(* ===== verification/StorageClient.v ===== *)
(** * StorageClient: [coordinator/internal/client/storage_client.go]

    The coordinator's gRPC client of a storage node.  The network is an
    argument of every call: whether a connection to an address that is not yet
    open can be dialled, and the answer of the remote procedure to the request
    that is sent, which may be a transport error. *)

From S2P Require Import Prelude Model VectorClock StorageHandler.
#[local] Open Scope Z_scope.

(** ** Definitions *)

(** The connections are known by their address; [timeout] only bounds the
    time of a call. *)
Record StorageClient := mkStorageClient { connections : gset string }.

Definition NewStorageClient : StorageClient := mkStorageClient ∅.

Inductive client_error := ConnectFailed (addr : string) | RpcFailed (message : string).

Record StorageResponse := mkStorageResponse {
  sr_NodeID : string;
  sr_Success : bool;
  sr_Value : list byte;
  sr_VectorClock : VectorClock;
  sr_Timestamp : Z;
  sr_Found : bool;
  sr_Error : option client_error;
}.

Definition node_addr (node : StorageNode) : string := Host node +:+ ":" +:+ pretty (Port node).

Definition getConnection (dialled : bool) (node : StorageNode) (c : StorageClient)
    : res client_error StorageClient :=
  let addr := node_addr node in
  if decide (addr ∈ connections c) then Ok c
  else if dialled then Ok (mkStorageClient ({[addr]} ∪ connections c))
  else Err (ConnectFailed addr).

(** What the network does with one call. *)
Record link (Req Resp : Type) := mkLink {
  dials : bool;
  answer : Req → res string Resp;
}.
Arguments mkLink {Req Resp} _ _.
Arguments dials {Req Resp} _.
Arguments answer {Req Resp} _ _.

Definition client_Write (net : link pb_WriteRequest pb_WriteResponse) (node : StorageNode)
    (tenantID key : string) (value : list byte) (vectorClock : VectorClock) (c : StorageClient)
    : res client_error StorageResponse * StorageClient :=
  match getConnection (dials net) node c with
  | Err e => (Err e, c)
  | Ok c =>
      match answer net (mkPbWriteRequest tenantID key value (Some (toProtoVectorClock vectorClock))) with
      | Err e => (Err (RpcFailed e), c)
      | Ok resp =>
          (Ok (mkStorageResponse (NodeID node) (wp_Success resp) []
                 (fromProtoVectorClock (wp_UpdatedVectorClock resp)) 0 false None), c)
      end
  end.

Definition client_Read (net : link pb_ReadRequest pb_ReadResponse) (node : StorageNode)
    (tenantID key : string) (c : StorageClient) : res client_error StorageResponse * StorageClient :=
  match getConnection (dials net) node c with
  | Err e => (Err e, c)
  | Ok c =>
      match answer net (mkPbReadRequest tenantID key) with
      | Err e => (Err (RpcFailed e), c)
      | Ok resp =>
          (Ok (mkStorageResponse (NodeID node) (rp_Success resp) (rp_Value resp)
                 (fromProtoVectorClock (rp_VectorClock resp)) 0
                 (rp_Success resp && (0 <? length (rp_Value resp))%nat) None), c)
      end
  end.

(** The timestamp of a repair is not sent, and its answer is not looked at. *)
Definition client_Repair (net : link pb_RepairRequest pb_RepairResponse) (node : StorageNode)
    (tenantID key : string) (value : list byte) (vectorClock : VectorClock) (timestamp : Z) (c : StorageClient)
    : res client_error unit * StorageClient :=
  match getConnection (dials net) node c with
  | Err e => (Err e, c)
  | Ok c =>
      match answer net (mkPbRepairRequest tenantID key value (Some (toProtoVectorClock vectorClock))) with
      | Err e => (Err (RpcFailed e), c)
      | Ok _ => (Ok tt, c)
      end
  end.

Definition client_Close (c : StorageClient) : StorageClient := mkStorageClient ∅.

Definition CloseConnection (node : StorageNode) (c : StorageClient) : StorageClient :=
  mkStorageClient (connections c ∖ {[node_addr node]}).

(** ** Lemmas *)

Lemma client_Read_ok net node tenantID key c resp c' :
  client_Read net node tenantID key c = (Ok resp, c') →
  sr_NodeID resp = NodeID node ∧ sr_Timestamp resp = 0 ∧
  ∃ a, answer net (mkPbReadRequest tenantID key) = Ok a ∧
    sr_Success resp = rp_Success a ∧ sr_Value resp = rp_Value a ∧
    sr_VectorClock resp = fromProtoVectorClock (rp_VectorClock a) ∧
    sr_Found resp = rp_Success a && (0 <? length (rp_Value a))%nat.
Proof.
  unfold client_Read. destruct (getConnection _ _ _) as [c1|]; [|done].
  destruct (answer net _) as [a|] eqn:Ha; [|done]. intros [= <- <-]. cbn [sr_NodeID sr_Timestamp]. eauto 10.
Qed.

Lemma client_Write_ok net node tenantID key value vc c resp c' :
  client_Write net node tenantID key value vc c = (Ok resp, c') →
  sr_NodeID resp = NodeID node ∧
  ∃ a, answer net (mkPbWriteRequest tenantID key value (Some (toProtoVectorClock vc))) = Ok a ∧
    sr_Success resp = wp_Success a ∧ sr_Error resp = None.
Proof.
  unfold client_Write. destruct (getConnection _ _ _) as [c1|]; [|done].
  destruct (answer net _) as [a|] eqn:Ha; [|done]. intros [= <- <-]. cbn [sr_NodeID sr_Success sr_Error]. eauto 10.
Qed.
┄┄┄┄┄┄
About this task :: Some lines in the material contain "None". Show all of them.

Response to this task ::
                 (fromProtoVectorClock (wp_UpdatedVectorClock resp)) 0 false None), c)
                 (rp_Success resp && (0 <? length (rp_Value resp))%nat) None), c)
    sr_Success resp = wp_Success a ∧ sr_Error resp = None.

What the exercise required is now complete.